> TASK ITEM
Where in the entries below does "nonempty" appear? Copy every line that has it.

--- DATASET ---

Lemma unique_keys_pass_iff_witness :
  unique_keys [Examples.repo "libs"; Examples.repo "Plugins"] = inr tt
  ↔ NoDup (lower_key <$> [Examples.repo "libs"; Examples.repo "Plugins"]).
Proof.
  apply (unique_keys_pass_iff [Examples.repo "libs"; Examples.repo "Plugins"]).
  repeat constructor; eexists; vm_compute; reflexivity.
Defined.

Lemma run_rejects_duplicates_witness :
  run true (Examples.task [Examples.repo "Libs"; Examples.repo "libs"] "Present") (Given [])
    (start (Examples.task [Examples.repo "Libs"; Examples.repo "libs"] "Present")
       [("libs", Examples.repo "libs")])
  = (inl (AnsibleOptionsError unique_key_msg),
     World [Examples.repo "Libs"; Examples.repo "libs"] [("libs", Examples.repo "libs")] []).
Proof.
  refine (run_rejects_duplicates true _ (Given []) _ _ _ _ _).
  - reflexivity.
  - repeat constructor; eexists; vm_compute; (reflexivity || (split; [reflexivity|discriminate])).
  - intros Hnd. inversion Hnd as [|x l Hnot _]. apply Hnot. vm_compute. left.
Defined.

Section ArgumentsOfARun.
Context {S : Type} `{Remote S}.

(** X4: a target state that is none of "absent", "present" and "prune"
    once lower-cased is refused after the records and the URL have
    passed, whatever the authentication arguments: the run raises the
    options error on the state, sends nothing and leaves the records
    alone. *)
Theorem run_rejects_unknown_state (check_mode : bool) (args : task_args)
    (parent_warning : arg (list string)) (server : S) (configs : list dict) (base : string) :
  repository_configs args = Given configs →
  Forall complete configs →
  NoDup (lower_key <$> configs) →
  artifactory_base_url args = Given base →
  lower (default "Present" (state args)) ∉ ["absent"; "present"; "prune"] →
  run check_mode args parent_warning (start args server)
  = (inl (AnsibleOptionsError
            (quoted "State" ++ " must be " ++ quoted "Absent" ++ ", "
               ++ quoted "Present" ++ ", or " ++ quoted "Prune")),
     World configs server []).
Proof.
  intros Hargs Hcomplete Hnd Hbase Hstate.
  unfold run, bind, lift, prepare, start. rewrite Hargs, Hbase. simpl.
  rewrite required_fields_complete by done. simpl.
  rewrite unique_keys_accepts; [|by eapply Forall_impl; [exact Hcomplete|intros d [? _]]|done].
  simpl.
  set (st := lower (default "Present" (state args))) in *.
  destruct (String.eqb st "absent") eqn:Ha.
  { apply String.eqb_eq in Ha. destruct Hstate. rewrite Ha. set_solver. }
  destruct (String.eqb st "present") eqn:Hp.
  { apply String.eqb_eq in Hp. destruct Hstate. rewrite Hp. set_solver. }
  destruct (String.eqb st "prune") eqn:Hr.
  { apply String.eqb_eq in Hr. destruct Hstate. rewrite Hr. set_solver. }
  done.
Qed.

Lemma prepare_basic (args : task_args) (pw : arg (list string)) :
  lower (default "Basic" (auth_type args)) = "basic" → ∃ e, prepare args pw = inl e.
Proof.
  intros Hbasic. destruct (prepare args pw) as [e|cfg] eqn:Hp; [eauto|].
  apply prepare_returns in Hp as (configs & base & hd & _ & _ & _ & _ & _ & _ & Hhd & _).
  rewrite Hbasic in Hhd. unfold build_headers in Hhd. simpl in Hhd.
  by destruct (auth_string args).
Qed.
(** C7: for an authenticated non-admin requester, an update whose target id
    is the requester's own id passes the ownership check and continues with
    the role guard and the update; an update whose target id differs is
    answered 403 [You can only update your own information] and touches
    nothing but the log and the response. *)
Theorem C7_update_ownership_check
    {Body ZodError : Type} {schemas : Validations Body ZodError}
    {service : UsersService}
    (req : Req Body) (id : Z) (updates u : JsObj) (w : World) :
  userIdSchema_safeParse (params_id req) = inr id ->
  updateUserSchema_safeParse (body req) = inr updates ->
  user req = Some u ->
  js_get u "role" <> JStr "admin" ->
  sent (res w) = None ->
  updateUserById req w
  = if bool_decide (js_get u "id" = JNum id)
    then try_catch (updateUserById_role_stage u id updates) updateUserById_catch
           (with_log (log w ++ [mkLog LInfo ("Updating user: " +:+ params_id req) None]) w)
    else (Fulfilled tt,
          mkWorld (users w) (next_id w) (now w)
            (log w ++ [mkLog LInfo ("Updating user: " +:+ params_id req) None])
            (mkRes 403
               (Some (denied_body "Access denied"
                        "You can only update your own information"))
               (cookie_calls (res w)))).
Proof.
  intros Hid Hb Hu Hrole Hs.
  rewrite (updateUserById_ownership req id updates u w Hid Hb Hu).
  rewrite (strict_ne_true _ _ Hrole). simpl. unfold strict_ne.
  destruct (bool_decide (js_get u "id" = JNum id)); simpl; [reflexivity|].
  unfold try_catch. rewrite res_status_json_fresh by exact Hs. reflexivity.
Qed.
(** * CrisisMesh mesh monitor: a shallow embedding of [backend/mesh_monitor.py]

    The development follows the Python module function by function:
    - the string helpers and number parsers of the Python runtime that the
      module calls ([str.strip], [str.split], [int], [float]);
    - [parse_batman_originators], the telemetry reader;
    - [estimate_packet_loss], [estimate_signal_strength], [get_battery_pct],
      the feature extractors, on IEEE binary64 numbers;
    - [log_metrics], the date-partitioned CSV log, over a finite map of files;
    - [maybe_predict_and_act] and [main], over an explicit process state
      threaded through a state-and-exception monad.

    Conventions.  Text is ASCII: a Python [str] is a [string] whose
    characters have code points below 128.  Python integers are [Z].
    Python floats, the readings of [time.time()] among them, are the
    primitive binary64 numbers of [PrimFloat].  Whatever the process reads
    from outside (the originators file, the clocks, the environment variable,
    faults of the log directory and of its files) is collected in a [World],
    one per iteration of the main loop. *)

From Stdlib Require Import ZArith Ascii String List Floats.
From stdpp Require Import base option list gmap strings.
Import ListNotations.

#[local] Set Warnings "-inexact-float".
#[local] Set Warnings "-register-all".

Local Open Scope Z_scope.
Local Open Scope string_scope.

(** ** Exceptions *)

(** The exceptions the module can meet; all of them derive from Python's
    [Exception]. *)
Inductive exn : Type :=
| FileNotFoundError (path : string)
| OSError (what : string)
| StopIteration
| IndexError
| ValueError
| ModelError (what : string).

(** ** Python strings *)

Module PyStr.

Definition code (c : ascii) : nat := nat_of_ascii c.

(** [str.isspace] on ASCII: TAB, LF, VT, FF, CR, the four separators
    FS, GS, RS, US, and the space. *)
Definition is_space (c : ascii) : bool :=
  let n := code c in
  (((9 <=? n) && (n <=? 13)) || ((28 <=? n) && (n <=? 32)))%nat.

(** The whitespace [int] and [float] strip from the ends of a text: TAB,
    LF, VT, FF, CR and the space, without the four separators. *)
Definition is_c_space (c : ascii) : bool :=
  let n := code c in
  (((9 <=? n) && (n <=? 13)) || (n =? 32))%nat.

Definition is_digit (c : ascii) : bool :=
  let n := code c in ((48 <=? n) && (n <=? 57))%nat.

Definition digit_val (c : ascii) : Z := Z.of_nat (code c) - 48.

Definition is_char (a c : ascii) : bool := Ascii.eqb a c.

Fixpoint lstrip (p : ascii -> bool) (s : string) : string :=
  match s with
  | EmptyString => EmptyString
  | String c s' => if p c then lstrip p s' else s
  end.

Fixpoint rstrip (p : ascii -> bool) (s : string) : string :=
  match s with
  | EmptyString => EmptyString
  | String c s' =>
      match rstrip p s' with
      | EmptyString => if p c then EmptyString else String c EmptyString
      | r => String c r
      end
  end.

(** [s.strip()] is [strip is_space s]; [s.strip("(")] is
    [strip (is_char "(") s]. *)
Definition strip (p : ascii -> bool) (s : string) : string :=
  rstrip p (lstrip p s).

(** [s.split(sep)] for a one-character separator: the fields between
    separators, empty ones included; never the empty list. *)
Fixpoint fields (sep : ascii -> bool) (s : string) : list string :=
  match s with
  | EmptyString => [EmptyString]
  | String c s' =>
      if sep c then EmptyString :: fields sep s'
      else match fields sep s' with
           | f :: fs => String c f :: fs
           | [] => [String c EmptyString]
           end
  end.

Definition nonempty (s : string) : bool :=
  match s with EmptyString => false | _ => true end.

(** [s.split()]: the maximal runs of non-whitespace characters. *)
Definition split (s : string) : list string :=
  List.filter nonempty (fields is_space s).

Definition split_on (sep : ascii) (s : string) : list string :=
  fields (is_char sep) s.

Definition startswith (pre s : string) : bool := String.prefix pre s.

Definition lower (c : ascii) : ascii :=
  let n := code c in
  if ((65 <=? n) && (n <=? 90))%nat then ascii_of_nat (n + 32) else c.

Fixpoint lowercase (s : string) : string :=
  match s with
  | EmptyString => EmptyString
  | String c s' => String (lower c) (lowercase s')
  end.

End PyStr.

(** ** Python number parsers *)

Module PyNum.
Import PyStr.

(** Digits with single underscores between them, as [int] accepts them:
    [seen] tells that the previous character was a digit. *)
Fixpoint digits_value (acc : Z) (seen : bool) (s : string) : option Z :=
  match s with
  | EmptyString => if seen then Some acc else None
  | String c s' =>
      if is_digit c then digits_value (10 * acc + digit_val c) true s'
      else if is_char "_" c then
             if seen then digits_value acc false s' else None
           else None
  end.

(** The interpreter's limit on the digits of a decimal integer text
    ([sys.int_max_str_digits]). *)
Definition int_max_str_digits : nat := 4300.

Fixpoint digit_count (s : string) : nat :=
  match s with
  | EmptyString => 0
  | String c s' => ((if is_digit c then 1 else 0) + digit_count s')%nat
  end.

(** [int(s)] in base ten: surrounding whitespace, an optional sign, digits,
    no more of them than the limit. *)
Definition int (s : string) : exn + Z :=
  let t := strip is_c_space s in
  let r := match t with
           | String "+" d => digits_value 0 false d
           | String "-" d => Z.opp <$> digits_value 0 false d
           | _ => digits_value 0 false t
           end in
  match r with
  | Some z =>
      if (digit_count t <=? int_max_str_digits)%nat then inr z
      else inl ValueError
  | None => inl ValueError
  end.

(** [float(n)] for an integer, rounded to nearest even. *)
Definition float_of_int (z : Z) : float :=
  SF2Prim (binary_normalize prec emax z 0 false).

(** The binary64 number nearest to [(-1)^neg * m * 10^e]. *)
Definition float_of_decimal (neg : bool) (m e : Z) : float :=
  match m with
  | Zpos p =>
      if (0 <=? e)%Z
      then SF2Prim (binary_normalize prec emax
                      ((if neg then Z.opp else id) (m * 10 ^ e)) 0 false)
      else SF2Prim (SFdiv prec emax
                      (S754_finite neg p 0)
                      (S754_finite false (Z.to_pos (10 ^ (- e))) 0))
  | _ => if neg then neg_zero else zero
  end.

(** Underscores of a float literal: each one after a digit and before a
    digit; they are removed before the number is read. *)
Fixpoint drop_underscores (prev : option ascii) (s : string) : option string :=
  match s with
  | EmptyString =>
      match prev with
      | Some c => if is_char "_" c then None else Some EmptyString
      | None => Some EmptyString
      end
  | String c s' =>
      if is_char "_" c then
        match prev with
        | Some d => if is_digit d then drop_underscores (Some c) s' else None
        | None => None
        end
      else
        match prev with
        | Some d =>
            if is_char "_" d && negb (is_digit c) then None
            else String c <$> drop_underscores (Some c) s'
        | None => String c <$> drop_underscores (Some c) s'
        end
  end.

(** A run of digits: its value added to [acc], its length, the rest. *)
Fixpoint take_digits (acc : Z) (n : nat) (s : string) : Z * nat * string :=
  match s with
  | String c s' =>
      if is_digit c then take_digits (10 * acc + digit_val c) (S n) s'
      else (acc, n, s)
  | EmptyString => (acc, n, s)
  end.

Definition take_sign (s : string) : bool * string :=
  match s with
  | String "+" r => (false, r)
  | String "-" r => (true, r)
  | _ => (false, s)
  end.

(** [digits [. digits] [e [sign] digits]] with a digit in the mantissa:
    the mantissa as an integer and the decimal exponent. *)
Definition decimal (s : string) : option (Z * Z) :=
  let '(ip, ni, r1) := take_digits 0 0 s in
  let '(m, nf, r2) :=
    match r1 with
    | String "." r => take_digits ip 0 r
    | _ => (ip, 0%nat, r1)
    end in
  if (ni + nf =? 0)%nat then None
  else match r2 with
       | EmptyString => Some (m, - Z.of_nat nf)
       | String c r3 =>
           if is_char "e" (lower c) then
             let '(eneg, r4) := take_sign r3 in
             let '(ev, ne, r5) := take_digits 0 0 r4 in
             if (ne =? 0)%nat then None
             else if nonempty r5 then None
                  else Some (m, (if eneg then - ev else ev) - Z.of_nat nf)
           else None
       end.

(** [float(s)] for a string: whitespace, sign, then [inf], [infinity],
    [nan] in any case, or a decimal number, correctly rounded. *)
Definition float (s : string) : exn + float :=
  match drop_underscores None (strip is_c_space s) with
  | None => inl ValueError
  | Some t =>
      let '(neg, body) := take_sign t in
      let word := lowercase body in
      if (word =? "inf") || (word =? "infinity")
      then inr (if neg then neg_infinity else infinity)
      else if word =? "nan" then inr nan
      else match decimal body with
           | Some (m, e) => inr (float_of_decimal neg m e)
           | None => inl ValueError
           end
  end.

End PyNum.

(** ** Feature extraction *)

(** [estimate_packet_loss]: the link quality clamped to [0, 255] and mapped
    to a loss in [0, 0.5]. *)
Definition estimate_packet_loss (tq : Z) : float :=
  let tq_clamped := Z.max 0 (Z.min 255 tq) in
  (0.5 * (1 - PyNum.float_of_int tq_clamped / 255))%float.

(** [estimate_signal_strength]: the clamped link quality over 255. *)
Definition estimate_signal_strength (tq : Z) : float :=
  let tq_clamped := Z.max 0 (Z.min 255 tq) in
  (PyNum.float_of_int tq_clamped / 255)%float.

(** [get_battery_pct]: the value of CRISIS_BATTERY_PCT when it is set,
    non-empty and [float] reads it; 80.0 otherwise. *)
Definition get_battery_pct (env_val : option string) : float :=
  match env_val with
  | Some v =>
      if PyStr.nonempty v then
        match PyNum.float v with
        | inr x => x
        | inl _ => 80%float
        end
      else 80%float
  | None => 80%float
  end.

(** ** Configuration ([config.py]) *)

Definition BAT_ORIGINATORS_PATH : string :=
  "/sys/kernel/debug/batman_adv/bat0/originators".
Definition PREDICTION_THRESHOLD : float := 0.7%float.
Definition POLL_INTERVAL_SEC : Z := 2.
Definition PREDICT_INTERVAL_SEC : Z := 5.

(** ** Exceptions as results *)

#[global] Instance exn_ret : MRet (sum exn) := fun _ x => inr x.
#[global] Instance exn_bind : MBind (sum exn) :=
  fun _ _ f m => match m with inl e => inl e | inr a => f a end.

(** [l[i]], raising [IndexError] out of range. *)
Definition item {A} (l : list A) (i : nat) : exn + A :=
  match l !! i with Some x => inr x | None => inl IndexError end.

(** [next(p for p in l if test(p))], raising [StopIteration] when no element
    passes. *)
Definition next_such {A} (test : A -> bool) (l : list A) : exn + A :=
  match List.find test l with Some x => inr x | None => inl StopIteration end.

---
--- DATASET ---

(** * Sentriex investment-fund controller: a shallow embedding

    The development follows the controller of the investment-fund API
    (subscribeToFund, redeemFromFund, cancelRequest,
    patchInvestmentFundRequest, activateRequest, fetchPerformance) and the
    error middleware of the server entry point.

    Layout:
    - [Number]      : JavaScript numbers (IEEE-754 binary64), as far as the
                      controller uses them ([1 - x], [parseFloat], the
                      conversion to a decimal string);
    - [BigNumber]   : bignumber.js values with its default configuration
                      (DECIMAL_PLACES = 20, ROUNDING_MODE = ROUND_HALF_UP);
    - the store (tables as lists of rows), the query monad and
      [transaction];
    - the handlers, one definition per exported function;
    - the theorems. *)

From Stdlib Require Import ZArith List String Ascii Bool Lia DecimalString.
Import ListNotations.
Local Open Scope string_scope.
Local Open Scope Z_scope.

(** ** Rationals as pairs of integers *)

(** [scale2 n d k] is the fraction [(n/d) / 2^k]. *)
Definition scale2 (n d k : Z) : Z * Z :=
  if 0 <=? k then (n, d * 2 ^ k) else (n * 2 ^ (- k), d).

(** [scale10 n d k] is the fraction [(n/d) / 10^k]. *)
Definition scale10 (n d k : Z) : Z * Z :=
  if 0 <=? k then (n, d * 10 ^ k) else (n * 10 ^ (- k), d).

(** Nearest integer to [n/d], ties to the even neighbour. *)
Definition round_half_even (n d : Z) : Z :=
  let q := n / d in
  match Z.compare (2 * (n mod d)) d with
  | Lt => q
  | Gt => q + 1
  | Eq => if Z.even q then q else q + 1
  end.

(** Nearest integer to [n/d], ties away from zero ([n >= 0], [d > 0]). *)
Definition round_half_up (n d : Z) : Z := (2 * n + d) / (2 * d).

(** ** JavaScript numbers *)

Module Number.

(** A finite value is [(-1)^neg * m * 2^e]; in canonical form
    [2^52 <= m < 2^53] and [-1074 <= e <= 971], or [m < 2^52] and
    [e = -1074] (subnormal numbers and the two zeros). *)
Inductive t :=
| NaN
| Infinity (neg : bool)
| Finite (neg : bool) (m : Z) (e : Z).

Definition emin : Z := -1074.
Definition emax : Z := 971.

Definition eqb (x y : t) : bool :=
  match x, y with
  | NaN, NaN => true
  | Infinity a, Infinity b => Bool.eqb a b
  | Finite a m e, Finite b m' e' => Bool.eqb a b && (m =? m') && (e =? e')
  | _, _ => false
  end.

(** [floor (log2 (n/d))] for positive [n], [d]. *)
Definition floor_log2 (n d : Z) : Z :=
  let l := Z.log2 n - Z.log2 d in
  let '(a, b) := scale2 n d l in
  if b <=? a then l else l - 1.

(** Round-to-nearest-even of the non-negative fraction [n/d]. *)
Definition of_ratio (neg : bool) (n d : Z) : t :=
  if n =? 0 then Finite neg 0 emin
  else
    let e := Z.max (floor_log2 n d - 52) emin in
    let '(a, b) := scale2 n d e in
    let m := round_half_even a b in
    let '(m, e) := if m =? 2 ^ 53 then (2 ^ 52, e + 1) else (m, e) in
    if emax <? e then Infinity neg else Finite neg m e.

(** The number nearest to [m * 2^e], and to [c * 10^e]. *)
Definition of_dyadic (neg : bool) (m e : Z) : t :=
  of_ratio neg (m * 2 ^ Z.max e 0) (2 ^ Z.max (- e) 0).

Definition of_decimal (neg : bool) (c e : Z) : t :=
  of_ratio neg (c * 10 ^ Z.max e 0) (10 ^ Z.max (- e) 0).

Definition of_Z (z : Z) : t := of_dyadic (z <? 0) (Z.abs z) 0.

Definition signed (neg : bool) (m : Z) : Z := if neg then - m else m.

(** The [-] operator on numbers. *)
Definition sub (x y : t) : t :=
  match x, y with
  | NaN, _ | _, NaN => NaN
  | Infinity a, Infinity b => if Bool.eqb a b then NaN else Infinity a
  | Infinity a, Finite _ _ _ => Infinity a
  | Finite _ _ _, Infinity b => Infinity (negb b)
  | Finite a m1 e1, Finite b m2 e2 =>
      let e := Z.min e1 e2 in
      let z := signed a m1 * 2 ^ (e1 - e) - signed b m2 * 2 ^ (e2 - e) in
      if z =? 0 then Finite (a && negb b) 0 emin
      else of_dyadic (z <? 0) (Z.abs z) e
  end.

---

> ANSWER SECTION
Definition nonempty (s : string) : bool :=
  List.filter nonempty (fields is_space s).
             else if nonempty r5 then None
      if PyStr.nonempty v then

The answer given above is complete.